Sur le plan politique, le principe de laïcité, énoncé par la loi du 9 décembre 1905 relative à la séparation des Eglises et de l’Etat et à valeur constitutionnelle (« la France est une république laïque, démocratique et sociale »), impose des obligations au service public, notamment la neutralité à l’égard de toutes les opinions et croyances, en ce compris les sectes, qui font l’objet d’une police essentiellement indirecte. "La neutralité est la loi commune de tous les agents publics dans l’exercice de leur service" (CE, 3 mai 2000, Dlle Marteaux). Depuis 1905, les christs en croix notamment ont disparu des prétoires.

Sur le plan personnel, cela n’interdit toutefois à aucun magistrat d’adhérer librement à une confession, circonstance qui relève de l’intimité de sa vie privée.

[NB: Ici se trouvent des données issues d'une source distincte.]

(** Cycle 5: the erase commands. *)
Definition erase_cycle (offset boff c : Z) : norM unit :=
  s <- gets id ;;
  switch c
    [ (on 0x10,
         u <- lift (aget (unlock_addr s) 0) ;;
         if negb (boff =? u) then reset_flash else
         p <- lift (afill (storage s) 0 (chip_len s) 0xFF) ;;
         modify (fun s => s <| storage := p |> <| status := 0 |>) ;;;
         pflash_update 0 (chip_len s) ;;;
         emit (NorTimer (get_ticks_per_sec * 5)) ;;;
         modify (fun s => s <| cmd := c |>) ;;;
         next_cycle);
      (on 0x30,
         let offset := offset .&~ u32 (sector_len s - 1) in
         p <- lift (afill (storage s) offset (sector_len s) 0xFF) ;;
         modify (fun s => s <| storage := p |>) ;;;
         pflash_update offset (sector_len s) ;;;
         modify (fun s => s <| status := 0 |>) ;;;
         emit (NorTimer (get_ticks_per_sec / 2)) ;;;
         modify (fun s => s <| cmd := c |>) ;;;
         next_cycle) ]
    reset_flash.

Definition pflash_write (offset value n : Z) (be : bool) : norM unit :=
  s <- gets id ;;
  let c := u8 value in
  if negb (cmd s =? 0xA0) && (c =? 0xF0) then reset_flash else
  let offset := offset .& u32 (chip_len s - 1) in
  let boff := scale_offset (width s) (offset .& u32 (sector_len s - 1)) in
  switch (wcycle s)
    [ (on 0, when (rom_mode s) (pflash_register_memory false) ;;; check_unlock0 boff c);
      (on 1, check_unlock1 boff c);
      (on 2, command_cycle boff c);
      (on 3,
         switch (cmd s)
           [ (on 0x80, check_unlock0 boff c);
             (on 0xA0, program_data offset value n be);
             (on 0x90,
                if bypass s && (c =? 0x00) then reset_flash
                else if (boff =? 0x55) && (c =? 0x98) then enter_CFI_mode
                else reset_flash) ]
           reset_flash);
      (on 4, switch (cmd s) [ (on 0xA0, ret tt); (on 0x80, check_unlock1 boff c) ] reset_flash);
      (on 5, erase_cycle offset boff c);
      (on 6, switch (cmd s) [ (on_any [0x10; 0x30], ret tt) ] reset_flash);
      (on 7, reset_flash) ]
    reset_flash.

(** ** Creation

    [content] is what the block device holds, when one is attached; the storage
    is the RAM block the caller allocated.  A failed initial read makes the
    function return no chip. *)
Definition pflash_spi_register (ram : list Z) (ram_off : Z) (content : option (option (list Z)))
    (sector_len nb_blocs nb_mappings width id0 id1 id2 : Z) : option pflash_t :=
  let chip_len := u32 (sector_len * nb_blocs) in
  let chip storage attached :=
    mk_pflash attached 0 sector_len chip_len nb_mappings width 0 false 0 0 [id0; id1; id2] [0; 0]
      0 (zeros 0x52) ram_off 0 false storage 0 0 in
  match content with
  | None => Some (chip ram false)
  | Some None => None
  | Some (Some disk) => Some (chip (disk ++ drop (length disk) ram) true)
  end.

(** ** Reading over SPI *)
Fixpoint parse_times (n : nat) : norM (list Z) :=
  match n with
  | O => ret []
  | S n' => x <- pflash_cmd_parse ;; r <- parse_times n' ;; ret (x :: r)
  end.

Lemma parse_one s b :
  cmd s = NOR_SPI_READ -> 0 < rxLen s < 2 ^ 32 -> 0 <= wordRx s < 2 ^ 32 - 1 ->
  aget (storage s) (wordRx s) = Some b ->
  pflash_cmd_parse s = Done (b, s <| rxLen := rxLen s - 1 |> <| wordRx := wordRx s + 1 |>, []).
Proof.
  intros Hc Hr Hw Hb. unfold pflash_cmd_parse, bind at 1, gets at 1, id. rewrite Hc.
  change (switch NOR_SPI_READ ?l ?d) with (snd (nth 3 l (on 0, d))). cbn [nth snd].
  replace (rxLen s =? 0) with false by lia. rewrite Hb. cbn.
  unfold upd. cbn. rewrite !wrap_fits by (unfold fits; lia). done.
Qed.

Lemma parse_read n s :
  cmd s = NOR_SPI_READ -> rxLen s = Z.of_nat n -> Z.of_nat n < 2 ^ 32 -> 0 <= wordRx s ->
  wordRx s + Z.of_nat n <= zlen (storage s) -> zlen (storage s) < 2 ^ 32 ->
  parse_times n s = Done (take n (drop (Z.to_nat (wordRx s)) (storage s)),
                          s <| rxLen := 0 |> <| wordRx := wordRx s + Z.of_nat n |>, []).
Proof.
  revert s. induction n as [|n IH]; intros s Hc Hr Hn Hw Hlen H32.
  { cbn [parse_times]. unfold ret. do 3 f_equal. destruct s; cbn in *.
    unfold upd. cbn. f_equal; lia. }
  destruct (aget_Some (storage s) (wordRx s)) as [b Hb]; [lia|].
  cbn [parse_times]. rewrite (bind_Done _ _ _ _ _ _ (parse_one s b Hc ltac:(lia) ltac:(lia) Hb)).
  set (s1 := s <| rxLen := _ |> <| wordRx := _ |>).
  assert (wordRx s1 = wordRx s + 1) as Hw1 by done.
  assert (storage s1 = storage s) as Hs1 by done.
  assert (rxLen s1 = rxLen s - 1) as Hr1 by done.
  pose proof (IH s1 Hc) as IH1. rewrite Hw1, Hs1, Hr1 in IH1. specialize (IH1 ltac:(lia)).
  rewrite (bind_Done _ _ _ _ _ _ (IH1 ltac:(lia) ltac:(lia) ltac:(lia) ltac:(lia))). cbn [ret].
  unfold ret. rewrite app_nil_r. unfold aget in Hb. destruct (Z.ltb_spec (wordRx s) 0); [done|].
  rewrite (drop_S _ _ _ Hb). cbn [take]. rewrite Z.add_1_r, Z2Nat.inj_succ by lia.
  unfold s1, upd. cbn. do 4 f_equal. lia.
Qed.

(** The READ command takes its address most significant byte first. *)
Lemma cmd_set_read s a1 a2 a3 rest (a := le_value [a3; a2; a1]) :
  fits 8 a1 -> fits 8 a2 -> fits 8 a3 ->
  pflash_cmd_set (NOR_SPI_READ :: a1 :: a2 :: a3 :: rest) s
    = Done (tt, s <| cmd := NOR_SPI_READ |> <| wordRx := a |>, []) /\ 0 <= a.
Proof.
  intros H1 H2 H3. split.
  - unfold pflash_cmd_set. run. unfold id.
    change (cmd (s <| cmd := u8 NOR_SPI_READ |>)) with NOR_SPI_READ. pick 0%nat. run.
    unfold modify. rewrite !wrap_fits.
    + unfold a. do 3 f_equal. cbn [le_value]. rewrite Z.shiftl_0_l, Z.lor_0_r.
      rewrite !Z.shiftl_lor, !Z.shiftl_shiftl by lia. unfold upd. cbn. f_equal.
      change (8 + 8) with 16. rewrite (Z.lor_comm _ a3). f_equal. apply Z.lor_comm.
    + by vm_compute.
    + rewrite Z.shiftl_mul_pow2 by lia. unfold fits in *. lia.
    + rewrite Z.shiftl_mul_pow2 by lia. unfold fits in *. lia.
  - unfold a. cbn [le_value]. rewrite Z.shiftl_0_l, Z.lor_0_r. unfold fits in *.
    repeat (apply Z.lor_nonneg; split; [lia|]; apply Z.shiftl_nonneg). lia.
Qed.

(** C8: A READ command returns the flash contents.  After the four command
    bytes (opcode and a 24-bit address, most significant byte first) and a
    receive length [n], the chip returns the [n] bytes from that address on,
    then zeroes, and its storage is untouched. *)
Theorem spi_read_returns_storage s a1 a2 a3 n :
  fits 8 a1 -> fits 8 a2 -> fits 8 a3 ->
  let a := le_value [a3; a2; a1] in
  a + Z.of_nat n <= zlen (storage s) -> zlen (storage s) < 2 ^ 32 ->
  exists s', (pflash_cmd_set [NOR_SPI_READ; a1; a2; a3] ;;; pflash_set_rxlen (Z.of_nat n) ;;;
              d <- parse_times n ;; z <- pflash_cmd_parse ;; ret (d, z)) s
             = Done ((take n (drop (Z.to_nat a) (storage s)), 0), s', []) /\
             storage s' = storage s.
Proof.
  intros H1 H2 H3 a Ha H32.
  set (s1 := s <| cmd := 3 |> <| wordRx := a |> <| rxLen := Z.of_nat n |>).
  destruct (cmd_set_read s a1 a2 a3 [] H1 H2 H3) as [Hcs Ha0]. fold a in Hcs, Ha0.
  assert ((pflash_cmd_set [NOR_SPI_READ; a1; a2; a3] ;;; pflash_set_rxlen (Z.of_nat n)) s
          = Done (tt, s1, [])) as Hset by by rewrite (bind_silent _ _ _ _ _ Hcs).
  pose proof (parse_read n s1 eq_refl eq_refl) as Hp.
  change (wordRx s1) with a in Hp. change (storage s1) with (storage s) in Hp.
  specialize (Hp ltac:(lia) Ha0 Ha H32). eexists. split.
  - rewrite <- bind_assoc, (bind_silent _ _ _ _ _ Hset), (bind_silent _ _ _ _ _ Hp).
    unfold pflash_cmd_parse. run. unfold id. set (s2 := s1 <| rxLen := 0 |> <| wordRx := _ |>).
    change (cmd s2) with NOR_SPI_READ.
    change (switch NOR_SPI_READ ?l ?d) with (snd (nth 3 l (on 0, d))). cbn [nth snd].
    change (rxLen s2 =? 0) with true. cbv iota. run. reflexivity.
  - done.
Qed.

(** ** Programming over the memory-mapped interface *)

(** The bytes of a value in the order of their addresses. *)
Definition word_bytes (n : nat) (be : bool) (v : Z) : list Z :=
  if be then reverse (le_bytes n v) else le_bytes n v.
Definition word_value (be : bool) (l : list Z) : Z := le_value (if be then reverse l else l).

(** The storage after clearing bits at [o]. *)
Definition masked_at (st : list Z) (o : nat) (ms : list Z) : list Z :=
  take o st ++ zip_with Z.land (take (length ms) (drop o st)) ms ++ drop (o + length ms) st.

Fixpoint program_list (o : Z) (ms : list Z) : norM unit :=
  match ms with
  | [] => ret tt
  | m :: ms' => program_byte o m ;;; program_list (o + 1) ms'
  end.

Lemma length_masked_at st o ms : (o + length ms <= length st)%nat -> length (masked_at st o ms) = length st.
Proof.
  intros H. unfold masked_at. rewrite !length_app, length_zip_with, !length_take, !length_drop. lia.
Qed.

Lemma masked_at_cons st o m ms b :
  st !! o = Some b -> (o + S (length ms) <= length st)%nat ->
  masked_at (<[o := b .& m]> st) (S o) ms = masked_at st o (m :: ms).
Proof.
  intros Hb Hlen. pose proof (lookup_lt_Some _ _ _ Hb). unfold masked_at. cbn [length].
  rewrite (drop_S _ _ _ Hb). cbn [take zip_with].
  rewrite (take_S_r _ _ (b .& m)) by (apply list_lookup_insert_eq; lia).
  rewrite take_insert_ge, !drop_insert_lt by lia. rewrite <- app_assoc. cbn.
  do 3 f_equal. f_equal. lia.
Qed.

Lemma program_list_spec ms o s :
  Forall (fits 8) ms -> 0 <= o -> o + Z.of_nat (length ms) <= zlen (storage s) ->
  program_list o ms s = Done (tt, s <| storage := masked_at (storage s) (Z.to_nat o) ms |>, []).
Proof.
  intros Hms. revert o s. induction Hms as [|m ms Hm Hms IH]; intros o s Ho Hlen.
  { cbn [program_list]. unfold ret, masked_at. cbn [length]. do 3 f_equal.
    rewrite Nat.add_0_r, take_0. cbn [zip_with app]. rewrite take_drop. by destruct s. }
  cbn [program_list length] in *. destruct (aget_Some (storage s) o) as [b Hb]; [lia|].
  set (s1 := s <| storage := <[Z.to_nat o := b .& m]> (storage s) |>).
  assert (program_byte o m s = Done (tt, s1, [])) as Hp.
  { unfold program_byte. run. unfold id. rewrite (bind_lift _ _ _ _ Hb).
    rewrite (bind_lift _ _ _ (<[Z.to_nat o := b .& u8 m]> (storage s)))
      by (apply aset_Some; lia). by rewrite (wrap_fits 8 m Hm). }
  rewrite (bind_silent _ _ _ _ _ Hp). unfold zlen in *.
  assert (storage s1 = <[Z.to_nat o := b .& m]> (storage s)) as Hs1 by done.
  rewrite IH; [|lia|rewrite Hs1, length_insert; lia].
  rewrite Hs1, Z.add_1_r, Z2Nat.inj_succ by lia.
  unfold aget in Hb. destruct (Z.ltb_spec o 0); [done|].
  rewrite masked_at_cons by (done || lia). done.
Qed.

Sur le plan juridictionnel, dans un arrêt du 30 juin 1999, la chambre criminelle de la Cour de cassation a, dans un obiter dictum, dénié aux juridictions françaises le droit de qualifier de « religion » un mouvement ou une association, se fût-elle elle-même dénommée « église » de scientologie (cassation de Lyon, 28 juillet 1997 qui avait retenu que « dans la mesure où une religion peut se définir par la coïncidence de deux éléments, un élément objectif, l’existence d’une communauté, même réduite, et un élément subjectif, une foi commune, l’Eglise de scientologie peut revendiquer le titre de religion ».